- Supplied data -
Section GeminiFallback.
Variable json_dumps : gmap string pyval -> string.
Variable json_loads : string -> option pyval.
Variable repr : pyval -> string.
Variable GEMINI_API_KEY : string.
Variable generate_content : list string -> llm_reply.

Lemma try_llm_text_rejected day focus focuses text :
  llm_output_rejected json_loads (strip is_fence text) ->
  try_llm_text json_loads repr day focus focuses text = Ok None
  \/ exists e, try_llm_text json_loads repr day focus focuses text = Raise e.
Proof.
  unfold try_llm_text. intros [Hp | v Hp Hv | d Hp Hk | d out Hp Hk Hs]; rewrite Hp; simpl.
  - right. eexists. reflexivity.
  - right. destruct v; try (eexists; reflexivity). exfalso. eapply Hv. reflexivity.
  - left. unfold dict_get, dict_get_default. rewrite Hk. reflexivity.
  - left. unfold dict_get, dict_get_default. rewrite Hk, Hs. reflexivity.
Qed.

(** C3. For every day record and focus input, when the text returned by
    the LLM, once stripped as the code strips it (surrounding whitespace,
    then surrounding backquotes, newlines and spaces), fails to parse, is
    not an object, has no "suggestions" key, or
    holds under that key something that is not a list of exactly three
    elements, [generate_tips_gemini] returns exactly what the focus
    override engine returns on the tips of the rule-based engine for the
    same day and focus. *)
Theorem generate_tips_gemini_falls_back (day : gmap string pyval) (focus : option string)
    (focuses : option (list string)) (res_text : option string) :
  generate_content [system_instruction; user_prompt json_dumps day] = LlmResponse res_text ->
  llm_output_rejected json_loads
    (strip is_fence (str_strip (default "" res_text))) ->
  generate_tips_gemini json_dumps json_loads repr GEMINI_API_KEY (Some generate_content)
    day focus focuses
  = (tips ← get_fallback_tips day; _apply_focus_rules day focus (Some tips) focuses).
Proof.
  intros Hreply Hrej. unfold generate_tips_gemini.
  destruct (String.eqb GEMINI_API_KEY ""); [reflexivity |].
  rewrite Hreply.
  destruct (try_llm_text_rejected day focus focuses _ Hrej) as [-> | [e ->]];
    reflexivity.
Qed.
End GeminiFallback.
(** Lines 65-67: [message.usage.cost.total] *)
Definition usage_cost (msg : list (str * json)) : outcome json :=
  let usage := dict_get msg (lit "usage") (JDict []) in
  cost_obj <- py_get usage (lit "cost") (JDict []) ;;
  if truthy cost_obj then py_get cost_obj (lit "total") JNull else Ret JNull.

(** [role not in ("user", "assistant")] *)
Definition wanted_role (role : json) : bool :=
  is_str role (lit "user") || is_str role (lit "assistant").

Definition role_str (role : json) : str := str_of role.

(** Lines 69-80: the record returned. *)
Definition make_message `{Library} (now : Z) (obj msg : list (str * json))
  (agent session_id text : str) (cost : json) : ParsedMessage :=
  {| timestamp := parse_timestamp now obj;
     role := role_str (dict_get msg (lit "role") (JStr []));
     agent := agent;
     session_id := session_id;
     model := dict_get msg (lit "model") JNull;
     provider := dict_get msg (lit "provider") JNull;
     text := text;
     cost := cost;
     stop_reason := dict_get msg (lit "stopReason") JNull;
     raw := JDict obj |}.

(** [parse_line]; [now] is the reading of the clock [datetime.now] would
    give.  [obj.get] and [msg.get] raise AttributeError on anything but a
    dict, and nothing catches it. *)
Definition parse_line `{Library} (now : Z) (line agent session_id : str)
  : outcome (option ParsedMessage) :=
  match json_loads line with
  | None => Ret None                       (* except JSONDecodeError *)
  | Some (JDict obj) =>
      if negb (is_str (dict_get obj (lit "type") JNull) (lit "message"))
      then Ret None else
      match dict_get obj (lit "message") (JDict []) with
      | JDict msg =>
          if negb (wanted_role (dict_get msg (lit "role") (JStr [])))
          then Ret None else
          text <- extract_text msg ;;
          match text with
          | [] => Ret None
          | _ :: _ =>
              cost <- usage_cost msg ;;
              Ret (Some (make_message now obj msg agent session_id text cost))
          end
      | _ => Raise AttributeError          (* msg.get on a non-dict *)
      end
  | Some _ => Raise AttributeError         (* obj.get on a non-dict *)
  end.

(** [extract_session_id] on the file name of a path *)
Definition extract_session_id (name : str) : str :=
  hd [] (PyStr.split 46%N name).

End Parse.
Import Parse.

(** ** paths.py *)

Module Paths.

(** A session file is [AGENTS_DIR / agent / "sessions" / name]. *)
Record Path := { p_agent : str; p_name : str }.

Definition path_eqb (p q : Path) : bool :=
  PyStr.eqb (p_agent p) (p_agent q) && PyStr.eqb (p_name p) (p_name q).

Record DirEntry := { d_name : str; d_mtime : Z }.

(** What the file system shows at one moment. *)
Record World := {
  (* iterdir() of an agent's sessions directory; None: not a directory *)
  session_dir : str -> option (list DirEntry);
  (* the text open(path, "r") gives access to; None: open raises OSError *)
  file_text : Path -> option str;
  (* the bytes open(path, "rb") gives access to; None: OSError *)
  file_bytes : Path -> option (list byte);
  (* time.monotonic() *)
  monotonic : Z
}.

Definition endswith (suffix s : str) : bool :=
  PyStr.startswith (rev suffix) (rev s).

Definition contains (sub s : str) : bool :=
  match PyStr.find sub s with Some _ => true | None => false end.

(** A stable insertion sort: [before y x] says that [y] must come before
    an [x] that preceded it in the input. *)
Fixpoint insert_by {A} (before : A -> A -> bool) (x : A) (l : list A)
  : list A :=
  match l with
  | [] => [x]
  | y :: l' => if before y x then y :: insert_by before x l' else x :: l
  end.

Definition sort_by {A} (before : A -> A -> bool) (l : list A) : list A :=
  fold_right (insert_by before) [] l.

Definition get_session_files (w : World) (agent : str) (include_deleted : bool)
  : list Path :=
  match session_dir w agent with
  | None => []
  | Some entries =>
      let files :=
        filter (fun f =>
                  endswith (lit ".jsonl") (d_name f)
                  && (include_deleted
                      || negb (contains (lit ".deleted.") (d_name f))))
               entries in
      List.map (fun f => {| p_agent := agent; p_name := d_name f |})
        (* sorted(..., key=mtime, reverse=True) *)
        (sort_by (fun y x => d_mtime y >? d_mtime x) files)
  end.

(** An entry of [AGENTS_DIR]: its name, whether it is a directory, and
    whether it holds a directory [sessions]. *)
Record AgentEntry := {
  a_name : str;
  a_is_dir : bool;
  a_has_sessions : bool
}.

(** [get_agents]; the argument is the listing of [AGENTS_DIR], [None]
    when it is not a directory. *)
Definition get_agents (agents_dir : option (list AgentEntry)) : list str :=
  match agents_dir with
  | None => []
  | Some entries =>
      sort_by (fun y x => PyStr.ltb y x)
        (List.map a_name
           (filter (fun d => a_is_dir d && a_has_sessions d) entries))
  end.

End Paths.
Import Paths.

(** ** commands/tail.py *)

Module Tail.

(** *** format_message: the text of the display line (lines 57-73) *)

Definition marker : str := lit "[User Message]".

(** Lines 58-65 *)
Definition display_text (msg : ParsedMessage) : str :=
  let text := text msg in
  if PyStr.eqb (role msg) (lit "user") && PyStr.startswith (lit "[") text
  then match PyStr.find marker text with
       | Some idx =>
           strip (slice_from (Z.of_nat (idx + length marker)) text)
       | None => text
       end
  else text.

(** Lines 68-71; [width] is [console.width]. *)
Definition collapse_truncate (width : Z) (text : str) : str :=
  let text_oneline :=
    PyStr.replace NL (lit " " ++ [8629%N] ++ lit " ") text in
  let max_width := Z.max 40 ((if width =? 0 then 120 else width) - 50) in
  if Z.of_nat (length text_oneline) >? max_width
  then slice_to (max_width - 1) text_oneline ++ [8230%N]
  else text_oneline.

Definition format_message_text (width : Z) (msg : ParsedMessage) : str :=
  collapse_truncate width (display_text msg).

(** *** format_message: the display line (lines 22-74) *)

(** What the renderer asks of its surroundings: the width of the console
    and three routines of the library, each of which can raise. *)
Class Console := {
  (* console.width *)
  console_width : Z;
  (* msg.timestamp.astimezone().strftime("%H:%M:%S"); astimezone raises
     OverflowError on an instant it cannot convert *)
  local_time : datetime -> outcome str;
  (* str(v), as an f-string formats a value that is not a string *)
  py_str : json -> outcome str;
  (* format(v, ".4f") of a number or a boolean; OverflowError on an int
     too large for a float *)
  format_4f : json -> outcome str
}.

(** A [rich.text.Text]: the pieces handed to [Text.append], in order,
    each with the style it was handed with. *)
Definition Text : Type := list (str * option str).

(** [v > 0]: a number or a boolean compares with an int, and a string, a
    list or a dict raises TypeError.  (None is excluded before the
    comparison is made.) *)
Definition gt_zero (v : json) : outcome bool :=
  match v with
  | JBool b => Ret b
  | JNum (NInt z) => Ret (z >? 0)
  | JNum (NFloat n _) => Ret (n >? 0)
  | JNum (NNonFinite x) =>
      Ret (match x with PosInf => true | _ => false end)
  | _ => Raise TypeError
  end.

(** [f"{v}"]: a string is itself. *)
Definition format_value `{Console} (v : json) : outcome str :=
  match v with
  | JStr s => Ret s
  | _ => py_str v
  end.
Lemma list_nodes_from_spec σ h l pos fuel : h ∉ l →
  dseg σ pos l h → pos ≠ h → (S (S (length l)) ≤ fuel)%nat →
  list_nodes_from fuel h pos σ = Done (pos :: l).
Proof.
  revert pos fuel. induction l as [|x l IH]; intros pos [|fuel] Hh Hs Hp Hf; simpl in *;
    try lia; rewrite bool_decide_eq_false_2 by done.
  - destruct Hs as [-> _]. destruct fuel; [lia|]. simpl. by rewrite bool_decide_eq_true_2.
  - destruct Hs as (-> & _ & Hs). by rewrite IH by (set_solver || lia || done).
Qed.

Lemma list_nodes_spec σ h l fuel : dlist σ h l → (S (length l) ≤ fuel)%nat →
  list_nodes fuel h σ = Done l.
Proof.
  intros [Hnd Hs] Hf. apply NoDup_cons in Hnd as [Hh _]. unfold list_nodes.
  destruct l as [|x l]; simpl in Hs.
  - destruct Hs as [-> _]. destruct fuel; [simpl in Hf; lia|]. simpl.
    by rewrite bool_decide_eq_true_2.
  - destruct Hs as (-> & _ & Hs). apply list_nodes_from_spec; set_solver.
Qed.

End Dlist.

Arguments list_head : clear implicits.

- How to complete this task -
Once the line containing "intros Hreply Hrej." has been set down, nothing more is wanted; set down each line of the listing above up to it exactly, starting with the first.

- Problem solution -
Section GeminiFallback.
Variable json_dumps : gmap string pyval -> string.
Variable json_loads : string -> option pyval.
Variable repr : pyval -> string.
Variable GEMINI_API_KEY : string.
Variable generate_content : list string -> llm_reply.

Lemma try_llm_text_rejected day focus focuses text :
  llm_output_rejected json_loads (strip is_fence text) ->
  try_llm_text json_loads repr day focus focuses text = Ok None
  \/ exists e, try_llm_text json_loads repr day focus focuses text = Raise e.
Proof.
  unfold try_llm_text. intros [Hp | v Hp Hv | d Hp Hk | d out Hp Hk Hs]; rewrite Hp; simpl.
  - right. eexists. reflexivity.
  - right. destruct v; try (eexists; reflexivity). exfalso. eapply Hv. reflexivity.
  - left. unfold dict_get, dict_get_default. rewrite Hk. reflexivity.
  - left. unfold dict_get, dict_get_default. rewrite Hk, Hs. reflexivity.
Qed.

(** C3. For every day record and focus input, when the text returned by
    the LLM, once stripped as the code strips it (surrounding whitespace,
    then surrounding backquotes, newlines and spaces), fails to parse, is
    not an object, has no "suggestions" key, or
    holds under that key something that is not a list of exactly three
    elements, [generate_tips_gemini] returns exactly what the focus
    override engine returns on the tips of the rule-based engine for the
    same day and focus. *)
Theorem generate_tips_gemini_falls_back (day : gmap string pyval) (focus : option string)
    (focuses : option (list string)) (res_text : option string) :
  generate_content [system_instruction; user_prompt json_dumps day] = LlmResponse res_text ->
  llm_output_rejected json_loads
    (strip is_fence (str_strip (default "" res_text))) ->
  generate_tips_gemini json_dumps json_loads repr GEMINI_API_KEY (Some generate_content)
    day focus focuses
  = (tips ← get_fallback_tips day; _apply_focus_rules day focus (Some tips) focuses).
Proof.
  intros Hreply Hrej. unfold generate_tips_gemini.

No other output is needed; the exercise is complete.